Data items:
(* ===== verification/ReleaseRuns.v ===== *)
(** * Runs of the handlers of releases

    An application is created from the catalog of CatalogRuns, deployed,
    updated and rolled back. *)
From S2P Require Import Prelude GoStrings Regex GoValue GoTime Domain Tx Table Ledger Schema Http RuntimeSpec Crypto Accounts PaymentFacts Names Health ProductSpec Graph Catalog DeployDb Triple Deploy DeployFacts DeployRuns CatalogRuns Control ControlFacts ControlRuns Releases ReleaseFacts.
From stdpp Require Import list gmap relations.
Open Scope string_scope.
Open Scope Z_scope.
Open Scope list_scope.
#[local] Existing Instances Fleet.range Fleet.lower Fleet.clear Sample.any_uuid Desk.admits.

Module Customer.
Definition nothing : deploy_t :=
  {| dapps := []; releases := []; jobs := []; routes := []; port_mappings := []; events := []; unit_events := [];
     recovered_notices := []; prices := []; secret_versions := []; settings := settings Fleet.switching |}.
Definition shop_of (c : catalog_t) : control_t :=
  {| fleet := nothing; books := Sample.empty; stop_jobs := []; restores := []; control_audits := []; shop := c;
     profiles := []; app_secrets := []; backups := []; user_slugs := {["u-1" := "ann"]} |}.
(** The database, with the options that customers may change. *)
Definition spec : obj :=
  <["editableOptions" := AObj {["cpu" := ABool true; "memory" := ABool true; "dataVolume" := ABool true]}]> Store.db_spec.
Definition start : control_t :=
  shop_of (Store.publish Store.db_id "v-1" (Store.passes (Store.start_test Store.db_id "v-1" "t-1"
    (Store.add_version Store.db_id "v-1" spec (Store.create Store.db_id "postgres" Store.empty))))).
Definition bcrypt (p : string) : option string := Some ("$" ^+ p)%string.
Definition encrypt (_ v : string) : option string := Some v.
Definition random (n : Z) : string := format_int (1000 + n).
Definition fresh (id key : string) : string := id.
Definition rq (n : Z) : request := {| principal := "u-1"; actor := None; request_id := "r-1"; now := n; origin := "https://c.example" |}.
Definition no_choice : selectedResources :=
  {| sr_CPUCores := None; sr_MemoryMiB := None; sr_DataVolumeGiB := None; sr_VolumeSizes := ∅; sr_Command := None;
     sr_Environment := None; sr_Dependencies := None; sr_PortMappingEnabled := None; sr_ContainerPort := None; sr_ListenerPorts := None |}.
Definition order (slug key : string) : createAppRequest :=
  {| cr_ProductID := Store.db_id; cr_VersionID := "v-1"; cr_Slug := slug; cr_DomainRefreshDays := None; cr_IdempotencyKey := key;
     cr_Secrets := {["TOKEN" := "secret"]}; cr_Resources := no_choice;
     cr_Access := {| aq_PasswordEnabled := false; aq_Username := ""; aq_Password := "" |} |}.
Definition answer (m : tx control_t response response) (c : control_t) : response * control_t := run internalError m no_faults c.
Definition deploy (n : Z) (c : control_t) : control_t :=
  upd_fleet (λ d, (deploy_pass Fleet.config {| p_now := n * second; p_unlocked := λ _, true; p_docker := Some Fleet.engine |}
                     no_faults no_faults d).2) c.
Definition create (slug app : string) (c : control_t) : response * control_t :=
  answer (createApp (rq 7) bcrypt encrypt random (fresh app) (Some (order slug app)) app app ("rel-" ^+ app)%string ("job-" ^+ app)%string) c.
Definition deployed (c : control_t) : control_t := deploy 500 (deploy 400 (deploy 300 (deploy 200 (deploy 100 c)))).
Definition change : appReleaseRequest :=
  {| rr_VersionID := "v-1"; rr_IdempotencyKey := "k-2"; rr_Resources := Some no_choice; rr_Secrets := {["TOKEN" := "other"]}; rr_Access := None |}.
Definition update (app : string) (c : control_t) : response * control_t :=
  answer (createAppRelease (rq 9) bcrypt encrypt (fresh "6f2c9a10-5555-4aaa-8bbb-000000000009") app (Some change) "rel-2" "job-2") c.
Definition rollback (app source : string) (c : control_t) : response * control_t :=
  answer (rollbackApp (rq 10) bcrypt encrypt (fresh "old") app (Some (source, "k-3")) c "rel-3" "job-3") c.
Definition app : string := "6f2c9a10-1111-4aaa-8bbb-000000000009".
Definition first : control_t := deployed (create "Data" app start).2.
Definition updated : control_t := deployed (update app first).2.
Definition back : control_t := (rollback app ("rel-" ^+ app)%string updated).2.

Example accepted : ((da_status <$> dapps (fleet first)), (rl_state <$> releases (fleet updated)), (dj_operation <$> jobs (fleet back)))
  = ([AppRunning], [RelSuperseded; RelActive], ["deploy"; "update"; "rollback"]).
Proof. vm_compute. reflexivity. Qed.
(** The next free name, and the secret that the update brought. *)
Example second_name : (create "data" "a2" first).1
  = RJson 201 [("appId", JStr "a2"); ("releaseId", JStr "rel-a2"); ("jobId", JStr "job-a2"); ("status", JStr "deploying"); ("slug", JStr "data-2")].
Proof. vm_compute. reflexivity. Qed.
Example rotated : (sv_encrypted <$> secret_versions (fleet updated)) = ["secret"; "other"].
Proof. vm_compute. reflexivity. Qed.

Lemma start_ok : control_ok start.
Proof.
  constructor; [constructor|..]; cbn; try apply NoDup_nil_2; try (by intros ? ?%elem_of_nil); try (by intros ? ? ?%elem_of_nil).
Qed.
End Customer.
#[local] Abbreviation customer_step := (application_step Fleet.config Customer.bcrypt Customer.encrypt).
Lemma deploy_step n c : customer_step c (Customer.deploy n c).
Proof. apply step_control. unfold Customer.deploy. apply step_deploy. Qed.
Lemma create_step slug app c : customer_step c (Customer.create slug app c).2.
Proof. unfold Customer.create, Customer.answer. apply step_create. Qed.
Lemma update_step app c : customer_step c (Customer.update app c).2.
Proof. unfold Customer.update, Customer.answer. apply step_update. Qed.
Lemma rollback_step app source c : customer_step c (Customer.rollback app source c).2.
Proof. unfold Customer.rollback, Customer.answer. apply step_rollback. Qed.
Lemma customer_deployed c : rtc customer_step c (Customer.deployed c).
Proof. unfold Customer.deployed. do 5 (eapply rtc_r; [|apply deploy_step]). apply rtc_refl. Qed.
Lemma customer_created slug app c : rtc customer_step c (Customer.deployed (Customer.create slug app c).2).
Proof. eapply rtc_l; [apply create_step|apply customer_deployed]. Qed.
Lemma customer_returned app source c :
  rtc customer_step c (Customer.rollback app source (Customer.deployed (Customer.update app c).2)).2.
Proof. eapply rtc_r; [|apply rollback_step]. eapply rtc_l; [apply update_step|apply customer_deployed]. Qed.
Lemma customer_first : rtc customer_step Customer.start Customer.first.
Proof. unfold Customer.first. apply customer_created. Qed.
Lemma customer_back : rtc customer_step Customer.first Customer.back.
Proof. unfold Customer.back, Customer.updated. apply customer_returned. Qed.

** Task item **
Retype all the records, matching them exactly.

** Result of this task **
(* ===== verification/ReleaseRuns.v ===== *)
(** * Runs of the handlers of releases

    An application is created from the catalog of CatalogRuns, deployed,
    updated and rolled back. *)
From S2P Require Import Prelude GoStrings Regex GoValue GoTime Domain Tx Table Ledger Schema Http RuntimeSpec Crypto Accounts PaymentFacts Names Health ProductSpec Graph Catalog DeployDb Triple Deploy DeployFacts DeployRuns CatalogRuns Control ControlFacts ControlRuns Releases ReleaseFacts.
From stdpp Require Import list gmap relations.
Open Scope string_scope.
Open Scope Z_scope.
Open Scope list_scope.
#[local] Existing Instances Fleet.range Fleet.lower Fleet.clear Sample.any_uuid Desk.admits.

Module Customer.
Definition nothing : deploy_t :=
  {| dapps := []; releases := []; jobs := []; routes := []; port_mappings := []; events := []; unit_events := [];
     recovered_notices := []; prices := []; secret_versions := []; settings := settings Fleet.switching |}.
Definition shop_of (c : catalog_t) : control_t :=
  {| fleet := nothing; books := Sample.empty; stop_jobs := []; restores := []; control_audits := []; shop := c;
     profiles := []; app_secrets := []; backups := []; user_slugs := {["u-1" := "ann"]} |}.
(** The database, with the options that customers may change. *)
Definition spec : obj :=
  <["editableOptions" := AObj {["cpu" := ABool true; "memory" := ABool true; "dataVolume" := ABool true]}]> Store.db_spec.
Definition start : control_t :=
  shop_of (Store.publish Store.db_id "v-1" (Store.passes (Store.start_test Store.db_id "v-1" "t-1"
    (Store.add_version Store.db_id "v-1" spec (Store.create Store.db_id "postgres" Store.empty))))).
Definition bcrypt (p : string) : option string := Some ("$" ^+ p)%string.
Definition encrypt (_ v : string) : option string := Some v.
Definition random (n : Z) : string := format_int (1000 + n).
Definition fresh (id key : string) : string := id.
Definition rq (n : Z) : request := {| principal := "u-1"; actor := None; request_id := "r-1"; now := n; origin := "https://c.example" |}.
Definition no_choice : selectedResources :=
  {| sr_CPUCores := None; sr_MemoryMiB := None; sr_DataVolumeGiB := None; sr_VolumeSizes := ∅; sr_Command := None;
     sr_Environment := None; sr_Dependencies := None; sr_PortMappingEnabled := None; sr_ContainerPort := None; sr_ListenerPorts := None |}.
Definition order (slug key : string) : createAppRequest :=
  {| cr_ProductID := Store.db_id; cr_VersionID := "v-1"; cr_Slug := slug; cr_DomainRefreshDays := None; cr_IdempotencyKey := key;
     cr_Secrets := {["TOKEN" := "secret"]}; cr_Resources := no_choice;
     cr_Access := {| aq_PasswordEnabled := false; aq_Username := ""; aq_Password := "" |} |}.
Definition answer (m : tx control_t response response) (c : control_t) : response * control_t := run internalError m no_faults c.
Definition deploy (n : Z) (c : control_t) : control_t :=
  upd_fleet (λ d, (deploy_pass Fleet.config {| p_now := n * second; p_unlocked := λ _, true; p_docker := Some Fleet.engine |}
                     no_faults no_faults d).2) c.
Definition create (slug app : string) (c : control_t) : response * control_t :=
  answer (createApp (rq 7) bcrypt encrypt random (fresh app) (Some (order slug app)) app app ("rel-" ^+ app)%string ("job-" ^+ app)%string) c.
Definition deployed (c : control_t) : control_t := deploy 500 (deploy 400 (deploy 300 (deploy 200 (deploy 100 c)))).
Definition change : appReleaseRequest :=
  {| rr_VersionID := "v-1"; rr_IdempotencyKey := "k-2"; rr_Resources := Some no_choice; rr_Secrets := {["TOKEN" := "other"]}; rr_Access := None |}.
Definition update (app : string) (c : control_t) : response * control_t :=
  answer (createAppRelease (rq 9) bcrypt encrypt (fresh "6f2c9a10-5555-4aaa-8bbb-000000000009") app (Some change) "rel-2" "job-2") c.
Definition rollback (app source : string) (c : control_t) : response * control_t :=
  answer (rollbackApp (rq 10) bcrypt encrypt (fresh "old") app (Some (source, "k-3")) c "rel-3" "job-3") c.
Definition app : string := "6f2c9a10-1111-4aaa-8bbb-000000000009".
Definition first : control_t := deployed (create "Data" app start).2.
Definition updated : control_t := deployed (update app first).2.
Definition back : control_t := (rollback app ("rel-" ^+ app)%string updated).2.

Example accepted : ((da_status <$> dapps (fleet first)), (rl_state <$> releases (fleet updated)), (dj_operation <$> jobs (fleet back)))
  = ([AppRunning], [RelSuperseded; RelActive], ["deploy"; "update"; "rollback"]).
Proof. vm_compute. reflexivity. Qed.
(** The next free name, and the secret that the update brought. *)
Example second_name : (create "data" "a2" first).1
  = RJson 201 [("appId", JStr "a2"); ("releaseId", JStr "rel-a2"); ("jobId", JStr "job-a2"); ("status", JStr "deploying"); ("slug", JStr "data-2")].
Proof. vm_compute. reflexivity. Qed.
Example rotated : (sv_encrypted <$> secret_versions (fleet updated)) = ["secret"; "other"].
Proof. vm_compute. reflexivity. Qed.

Lemma start_ok : control_ok start.
Proof.
  constructor; [constructor|..]; cbn; try apply NoDup_nil_2; try (by intros ? ?%elem_of_nil); try (by intros ? ? ?%elem_of_nil).
Qed.
End Customer.
#[local] Abbreviation customer_step := (application_step Fleet.config Customer.bcrypt Customer.encrypt).
Lemma deploy_step n c : customer_step c (Customer.deploy n c).
Proof. apply step_control. unfold Customer.deploy. apply step_deploy. Qed.
Lemma create_step slug app c : customer_step c (Customer.create slug app c).2.
Proof. unfold Customer.create, Customer.answer. apply step_create. Qed.
Lemma update_step app c : customer_step c (Customer.update app c).2.
Proof. unfold Customer.update, Customer.answer. apply step_update. Qed.
Lemma rollback_step app source c : customer_step c (Customer.rollback app source c).2.
Proof. unfold Customer.rollback, Customer.answer. apply step_rollback. Qed.
Lemma customer_deployed c : rtc customer_step c (Customer.deployed c).
Proof. unfold Customer.deployed. do 5 (eapply rtc_r; [|apply deploy_step]). apply rtc_refl. Qed.
Lemma customer_created slug app c : rtc customer_step c (Customer.deployed (Customer.create slug app c).2).
Proof. eapply rtc_l; [apply create_step|apply customer_deployed]. Qed.
Lemma customer_returned app source c :
  rtc customer_step c (Customer.rollback app source (Customer.deployed (Customer.update app c).2)).2.
Proof. eapply rtc_r; [|apply rollback_step]. eapply rtc_l; [apply update_step|apply customer_deployed]. Qed.
Lemma customer_first : rtc customer_step Customer.start Customer.first.
Proof. unfold Customer.first. apply customer_created. Qed.
Lemma customer_back : rtc customer_step Customer.first Customer.back.
Proof. unfold Customer.back, Customer.updated. apply customer_returned. Qed.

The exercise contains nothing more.